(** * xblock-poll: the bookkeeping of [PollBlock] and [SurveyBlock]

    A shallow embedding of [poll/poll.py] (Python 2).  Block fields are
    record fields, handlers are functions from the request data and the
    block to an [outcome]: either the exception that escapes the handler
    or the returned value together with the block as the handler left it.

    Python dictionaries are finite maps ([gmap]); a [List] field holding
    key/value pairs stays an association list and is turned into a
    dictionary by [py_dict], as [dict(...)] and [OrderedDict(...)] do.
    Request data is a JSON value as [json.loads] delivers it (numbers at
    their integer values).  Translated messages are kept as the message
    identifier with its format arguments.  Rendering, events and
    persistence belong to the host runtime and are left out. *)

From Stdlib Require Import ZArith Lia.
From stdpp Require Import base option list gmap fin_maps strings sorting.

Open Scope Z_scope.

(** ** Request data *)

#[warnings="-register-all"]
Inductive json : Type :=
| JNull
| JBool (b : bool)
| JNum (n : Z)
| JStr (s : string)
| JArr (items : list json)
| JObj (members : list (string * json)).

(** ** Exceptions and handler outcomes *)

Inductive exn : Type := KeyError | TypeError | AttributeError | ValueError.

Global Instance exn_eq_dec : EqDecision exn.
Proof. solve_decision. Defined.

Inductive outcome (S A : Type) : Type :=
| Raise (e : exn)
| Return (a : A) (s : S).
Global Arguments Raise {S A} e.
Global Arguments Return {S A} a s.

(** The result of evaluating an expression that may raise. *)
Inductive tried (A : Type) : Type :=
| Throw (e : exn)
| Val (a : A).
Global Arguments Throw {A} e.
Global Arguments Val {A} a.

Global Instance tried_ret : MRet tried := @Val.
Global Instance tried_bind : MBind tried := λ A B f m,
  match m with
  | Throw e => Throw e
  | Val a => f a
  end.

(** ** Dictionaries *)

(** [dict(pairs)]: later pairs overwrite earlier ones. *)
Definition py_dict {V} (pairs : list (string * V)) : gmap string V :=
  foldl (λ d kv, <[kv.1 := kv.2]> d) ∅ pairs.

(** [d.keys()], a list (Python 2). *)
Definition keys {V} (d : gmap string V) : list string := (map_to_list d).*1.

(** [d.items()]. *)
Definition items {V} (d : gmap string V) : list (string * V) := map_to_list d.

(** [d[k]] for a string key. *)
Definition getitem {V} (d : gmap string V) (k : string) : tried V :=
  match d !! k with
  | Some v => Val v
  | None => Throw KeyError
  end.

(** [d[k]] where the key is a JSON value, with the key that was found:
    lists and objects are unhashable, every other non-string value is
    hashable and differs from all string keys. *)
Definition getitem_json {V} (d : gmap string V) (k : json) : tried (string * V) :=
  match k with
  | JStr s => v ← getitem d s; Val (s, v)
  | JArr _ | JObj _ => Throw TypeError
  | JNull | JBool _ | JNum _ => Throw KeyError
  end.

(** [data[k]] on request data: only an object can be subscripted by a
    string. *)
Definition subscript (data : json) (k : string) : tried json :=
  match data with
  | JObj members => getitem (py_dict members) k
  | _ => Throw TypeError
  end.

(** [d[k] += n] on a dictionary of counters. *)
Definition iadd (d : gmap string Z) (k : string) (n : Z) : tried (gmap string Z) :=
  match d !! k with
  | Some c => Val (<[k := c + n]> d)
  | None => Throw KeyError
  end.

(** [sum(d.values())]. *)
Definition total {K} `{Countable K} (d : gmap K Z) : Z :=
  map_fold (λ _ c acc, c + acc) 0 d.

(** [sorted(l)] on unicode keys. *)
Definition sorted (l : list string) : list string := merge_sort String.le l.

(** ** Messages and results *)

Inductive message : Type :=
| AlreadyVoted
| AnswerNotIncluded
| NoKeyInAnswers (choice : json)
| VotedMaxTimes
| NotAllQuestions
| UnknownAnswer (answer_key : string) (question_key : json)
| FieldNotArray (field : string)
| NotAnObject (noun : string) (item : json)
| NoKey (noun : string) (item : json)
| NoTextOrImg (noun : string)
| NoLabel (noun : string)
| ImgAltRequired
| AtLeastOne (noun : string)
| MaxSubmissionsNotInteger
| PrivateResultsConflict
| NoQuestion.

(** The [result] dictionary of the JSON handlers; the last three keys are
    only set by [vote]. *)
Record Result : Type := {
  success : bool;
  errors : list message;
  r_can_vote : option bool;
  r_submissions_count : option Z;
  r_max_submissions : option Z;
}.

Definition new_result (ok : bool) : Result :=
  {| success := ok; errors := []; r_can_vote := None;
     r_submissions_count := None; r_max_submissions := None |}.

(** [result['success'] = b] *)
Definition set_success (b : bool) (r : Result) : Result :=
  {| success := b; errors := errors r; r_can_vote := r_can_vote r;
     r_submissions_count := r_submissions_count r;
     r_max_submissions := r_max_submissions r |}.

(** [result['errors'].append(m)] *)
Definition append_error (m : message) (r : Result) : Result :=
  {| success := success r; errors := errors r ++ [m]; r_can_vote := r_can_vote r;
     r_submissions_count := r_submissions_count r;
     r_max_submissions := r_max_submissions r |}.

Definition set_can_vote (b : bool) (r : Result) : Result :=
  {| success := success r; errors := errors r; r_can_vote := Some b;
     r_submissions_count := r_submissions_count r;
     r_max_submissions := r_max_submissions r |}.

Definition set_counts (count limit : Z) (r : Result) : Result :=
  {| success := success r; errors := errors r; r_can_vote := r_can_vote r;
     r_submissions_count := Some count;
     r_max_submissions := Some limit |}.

[Brief]
Where a line in the records above includes the string "match", show it.

[Problem solution]
  match m with
  match d !! k with
  match k with
  match data with
  match d !! k with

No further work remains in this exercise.